Here's my recipe for happiness. Go get a pen. 1. smoke a bowl 2. put on explosions in the sky 3. take a bath. Do this for about 1 hour or until all your problems go away.
I woke up on the steps beside a plate of spaghetti and a toilet paper roll ripped in half. And i actually think this day is gonna get better.
Our professor just said "No class today, go get stoned." A guy seriously walked over and hugged him.
So... i mean if they do have cameras in his apartment buildings pool room atleast we gave them a little show.
Judging by what she did last night, I would say at least 4 of them have mono now.
How do i tell my boyfriend " I'm taking the two weeks im in Europe to fuck my way across 9 countries" in a way where we will still be together?
There are a bunch of guys at the door looking for the guy you brought back to the condo...pretended not to speak English. You're welcome.
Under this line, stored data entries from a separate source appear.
Lemma json_clean_serialize v : json_clean v = true -> serialize v = v.
Proof.
  induction v as [| | b | n | s | elems IH | props IH] using value_ind;
    try reflexivity; cbn [json_clean]; intros H.
  - rewrite serialize_VArr. f_equal.
    induction IH as [| x elems Hx _ IHl]; [reflexivity |].
    cbn [forallb] in H. apply andb_true_iff in H. destruct H as [H1 H2].
    cbn [map]. rewrite IHl by exact H2. f_equal.
    rewrite element_json_serialize; [auto |].
    intros ->. discriminate.
  - rewrite serialize_VObj. f_equal.
    induction IH as [| [k x] props Hx _ IHl]; [reflexivity |].
    cbn [forallb snd] in H, Hx. apply andb_true_iff in H.
    destruct H as [H1 H2].
    cbn [members]. rewrite IHl by exact H2.
    destruct x; try discriminate; try reflexivity;
      rewrite <- (Hx H1) at 2; reflexivity.
Qed.

(* ===================================================================== *)
(** ** The size of the snapshots *)
(* ===================================================================== *)

Lemma total_app l1 l2 : total (l1 ++ l2) = (total l1 + total l2)%N.
Proof.
  induction l1 as [| x l1 IH]; cbn [app total fold_right]; [reflexivity |].
  fold (total (l1 ++ l2)). fold (total l1). rewrite IH. lia.
Qed.

Lemma total_In x l : In x l -> (x <= total l)%N.
Proof.
  induction l as [| y l IH]; [intros [] |].
  cbn [total fold_right]. fold (total l).
  intros [-> | H]; [lia |]. specialize (IH H). lia.
Qed.

Lemma total_le {A} (f g : A -> N) l :
  (forall x, f x <= g x)%N -> (total (map f l) <= total (map g l))%N.
Proof.
  intros H. induction l as [| x l IH]; [reflexivity |].
  cbn [map total fold_right]. fold (total (map f l)). fold (total (map g l)).
  specialize (H x). lia.
Qed.

Lemma json_length_serialize v : json_length (serialize v) = json_length v.
Proof. unfold json_length. rewrite serialize_idempotent. reflexivity. Qed.

Lemma element_json_length x :
  (json_length x <= text_length (element_json x))%N.
Proof.
  unfold json_length. destruct x; cbn [element_json]; try reflexivity.
  cbn. lia.
Qed.

(** The text of an array holds the texts of its elements. *)
Lemma json_length_elements elems :
  (total (map json_length elems) <= json_length (VArr elems))%N.
Proof.
  unfold json_length at 2. rewrite serialize_VArr. cbn [text_length].
  rewrite map_map.
  pose proof (@total_le _ json_length
                (fun x => text_length (element_json x)) elems
                element_json_length).
  lia.
Qed.

(** The text of an object holds the text of each of its fields. *)
Lemma json_length_field props k :
  (json_length (get_prop (VObj props) k) <= json_length (VObj props))%N.
Proof.
  rewrite get_prop_VObj.
  destruct (lookup k props) as [v |] eqn:Hl; [| cbn; lia].
  assert (Hd : v = VUndef \/ v <> VUndef)
    by (destruct v; [left; reflexivity | right; discriminate ..]).
  destruct Hd as [-> | Hv]; [cbn; lia |].
  pose proof (lookup_members _ _ Hl Hv) as Hm.
  unfold json_length at 2. rewrite serialize_VObj. cbn [text_length].
  assert (Hin : In (k, serialize v) (members props)).
  { clear - Hm. induction (members props) as [| [k' x] l IH];
      [discriminate |].
    cbn [lookup] in Hm. destruct (String.eqb_spec k' k) as [-> | Hne].
    - inversion Hm. left. reflexivity.
    - right. exact (IH Hm). }
  pose proof (total_In _ _
                (in_map (fun '(k, x) => quoted_length k + 1 + text_length x)%N
                        _ _ Hin)) as Hle.
  cbn beta iota in Hle. unfold json_length. lia.
Qed.

(** A state holds its history: its text is at least as long as the
    texts of the snapshots in [history.past] together. *)
Lemma state_holds_past s ps :
  past_of s = VArr ps ->
  (total (map json_length ps) <= json_length s)%N.
Proof.
  intros H. destruct (past_array_shape _ H) as (props & hprops & -> & Hh & Hl).
  pose proof (json_length_field props "history") as H1.
  rewrite get_prop_VObj, Hh in H1.
  pose proof (json_length_field hprops "past") as H2.
  rewrite get_prop_VObj, Hl in H2.
  pose proof (json_length_elements ps). lia.
Qed.

Lemma capped_room (l : list value) : List.length l <= 50 -> capped l = l.
Proof.
  unfold capped. intros H.
  destruct (Nat.ltb_spec 50 (List.length l)); [lia | reflexivity].
Qed.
You do realize that you're sleeping with a man who is part of a gay harem, right?
They seemed upset when they walked out and saw a penis in a mouth
You got the whole drunk bus to sing, "In The Jungle" while conducting with your glowsticks.
He's an acquired taste, like S&M or those crunchy things they put in salads
Croutons?
But in today's society it's frowned upon not to wear pants in public.
My ladyscape is the envy of many and the shangrila of few. I will display it proudly.
Your normalization of crazy is frightening.
See I insist I'm not a groupie and then I say things like "will bang for a backstage pass".
You ghosted you're own booty call. Wow what a sad sad man.